欧米企業に広がる「中国事業見直し」の動き 投資削減や生産ライン縮小も
OC&Cストラテジー・コンサルタンツのパートナー、ウィル・ヘイラー氏は、中国の事業環境の悪化を受け、企業の関心は市場シェアの拡大から中国事業の黒字確保、少なくとも赤字を減らすことにシフトしていると指摘する。
企業が取る戦略は、コスト削減や製品の値下げなど多岐にわたる。
米ゼネラルモーターズ(GM)<GM.N>は中国では効率的なコスト管理を目指すと表明。独自動車大手BMW<BMWG.DE>やイタリアのサングラス・眼鏡大手ルクソティカ<LUX.MI>は値下げで中国人消費者の取り込みを図っている。

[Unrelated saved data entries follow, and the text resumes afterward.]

Lemma latest_key k log c : latest k log = Some c → key_of c = k.
Proof.
  unfold latest. intros E. assert (Hin : c ∈ filter (λ c, key_of c = k) log) by (destruct (filter _ log); [done|injection E as ->; left]).
  by apply list_elem_of_filter in Hin as [? _].
Qed.

Lemma latest_cons k c log : latest k (c :: log) = if decide (key_of c = k) then Some c else latest k log.
Proof. unfold latest. rewrite filter_cons. by destruct (decide (key_of c = k)). Qed.

Lemma expired_later now now' c : now ≤ now' → is_expired now c = true → is_expired now' c = true.
Proof. unfold is_expired. destruct (expires_s c); [|done]. rewrite !Z.leb_le. lia. Qed.

Lemma agrees_later now now' log jar : now ≤ now' → agrees now log jar → agrees now' log jar.
Proof. intros Hn [H1 H2]. split; [done|]. intros k c Hl. destruct (H2 k c Hl); eauto using expired_later. Qed.

Lemma agrees_store now c log jar : agrees now log jar → agrees now (c :: log) (store c jar).
Proof.
  intros [H1 H2]. unfold store. split; intros k x; rewrite latest_cons; destruct (decide (key_of c = k)) as [<-|Hk].
  - by rewrite lookup_insert_eq.
  - rewrite lookup_insert_ne by done. apply H1.
  - intros [= ->]. left. by rewrite lookup_insert_eq.
  - rewrite lookup_insert_ne by done. apply H2.
Qed.

Lemma agrees_entries now host path entries : ∀ log jar,
  agrees now log jar →
  agrees now (reverse (parsed now entries host path) ++ log)
    (foldl (λ j entry, match parse_set_cookie now entry host path with Some c => store c j | None => j end) jar entries).
Proof.
  induction entries as [|e es IH]; intros log jar Ha; [done|]. cbn [foldl parsed omap list_omap].
  destruct (parse_set_cookie now e host path) as [c|]; [|by apply IH].
  rewrite reverse_cons, <- app_assoc. apply (IH (c :: log)), agrees_store, Ha.
Qed.

Lemma agrees_expire now log jar :
  agrees now log jar → agrees now log (filter (λ kc : Key * Cookie, is_expired now kc.2 = false) jar).
Proof.
  intros [H1 H2]. split.
  - intros k c [? _]%map_lookup_filter_Some. by apply H1.
  - intros k c Hl. destruct (is_expired now c) eqn:Ee; [by right|]. destruct (H2 k c Hl); [|congruence]. left. by apply map_lookup_filter_Some.
Qed.

Lemma agrees_step now log jar e :
  now ≤ e.1 → agrees now log jar → agrees e.1 (log_step log e) (step jar e).
Proof.
  intros Hn Ha%(agrees_later _ _ _ _ Hn). destruct e as [t []]; cbn [step log_step fst snd] in *.
  - unfold ingest_set_cookies. destruct (hs !! text "set-cookie") as [raw|]; cbn [from_option]; [by apply agrees_entries|done].
  - apply (agrees_entries t host [47] [value] log jar Ha).
  - by apply agrees_expire.
  - by split.
Qed.

Lemma agrees_run h : ∀ t now log jar,
  in_time t h now → agrees t log jar → agrees now (foldl log_step log h) (foldl step jar h).
Proof.
  induction h as [|e h IH]; intros t now log jar Ht Ha; cbn in *; [by eapply agrees_later|].
  destruct Ht as [Ht1 Ht2]. eapply IH; [exact Ht2|]. by eapply agrees_step.
Qed.

Lemma elem_of_values jar c : c ∈ values jar ↔ ∃ k, jar !! k = Some c.
Proof.
  unfold values. rewrite list_elem_of_fmap. split.
  - intros ([k x] & -> & Hin). exists k. rewrite merge_sort_Permutation in Hin. by apply elem_of_map_to_list.
  - intros [k Hk]. exists (k, c). split; [done|]. rewrite merge_sort_Permutation. by apply elem_of_map_to_list.
Qed.

(** Values stand under their own keys. *)
Definition keyed (jar : Jar) : Prop := ∀ k c, jar !! k = Some c → key_of c = k.

Lemma sorted_values jar : keyed jar →
  NoDup (values jar) ∧ StronglySorted (λ a b, key_le (key_of a) (key_of b) = true) (values jar).
Proof.
  intros Hk. unfold values.
  assert (Hkey : ∀ kc, kc ∈ merge_sort pair_le (map_to_list jar) → kc.1 = key_of kc.2).
  { intros [k c] Hin. rewrite merge_sort_Permutation in Hin. apply elem_of_map_to_list in Hin. cbn. symmetry. by apply Hk. }
  pose proof (StronglySorted_merge_sort pair_le (map_to_list jar)) as Hs.
  assert (Hd : NoDup (merge_sort pair_le (map_to_list jar))) by (rewrite merge_sort_Permutation; apply NoDup_map_to_list).
  set (l := merge_sort pair_le (map_to_list jar)) in *. clearbody l. split.
  - apply NoDup_fmap_2_strong; [|done]. intros [k c] [k' c'] Hx%Hkey Hy%Hkey. cbn in *. by intros ->; subst.
  - clear Hd. induction Hs as [|x l Hs IH Hall]; [constructor|]. cbn. constructor; [apply IH; intros; apply Hkey; by right|].
    apply Forall_fmap, Forall_forall. intros y Hy. rewrite Forall_forall in Hall. specialize (Hall y Hy). unfold pair_le in Hall.
    rewrite (Hkey x), (Hkey y) in Hall; [exact Hall|by right|by left].
Qed.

生産ラインの見直しも選択肢の一つ。仏食品大手ダノン<DANO.PA>は、中国の粉ミルク事業Dumexを現地企業の雅士利国際<1230.HK>に売却し、より高い利益が見込める世界的ブランドの売り込みに注力する方針を示している。
信用リスク見直しも
中国の事業環境の悪化は、企業に信用リスクの見直しも迫っている。スウェーデンの大手トラックメーカー、ボルボ<VOLVb.ST>は昨年、中国事業で貸倒損失が見込まれるため、6億5000万クローナ(7500万ドル)の引当金を計上すると発表。同社のヤン・ギュランダーCEO代行は今年7月半ば、同社が未返済融資についてディーラーと厳しい交渉を行ったと明らかにしたが、状況が落ち着いたかどうかは分からない。
信用リスクの増大を受け、一部の欧米銀行も中国に対するエクスポージャーを見直している。スイスの金融大手UBS<UBSG.VX>は中国国内の顧客に対する融資を中止したと発表した。
欧米企業がこれまでよりも中国事業の運営に慎重になったとはいえ、同国での成長機会を狙う姿勢に変わりはない。実際、最近の株価急落に乗じて現地企業を安価で買収できないか模索する動きもある。ただ、多くの中国企業が融資などで政府の支援を受けるなか、購入対象となる企業は少ないと企業幹部らは指摘する。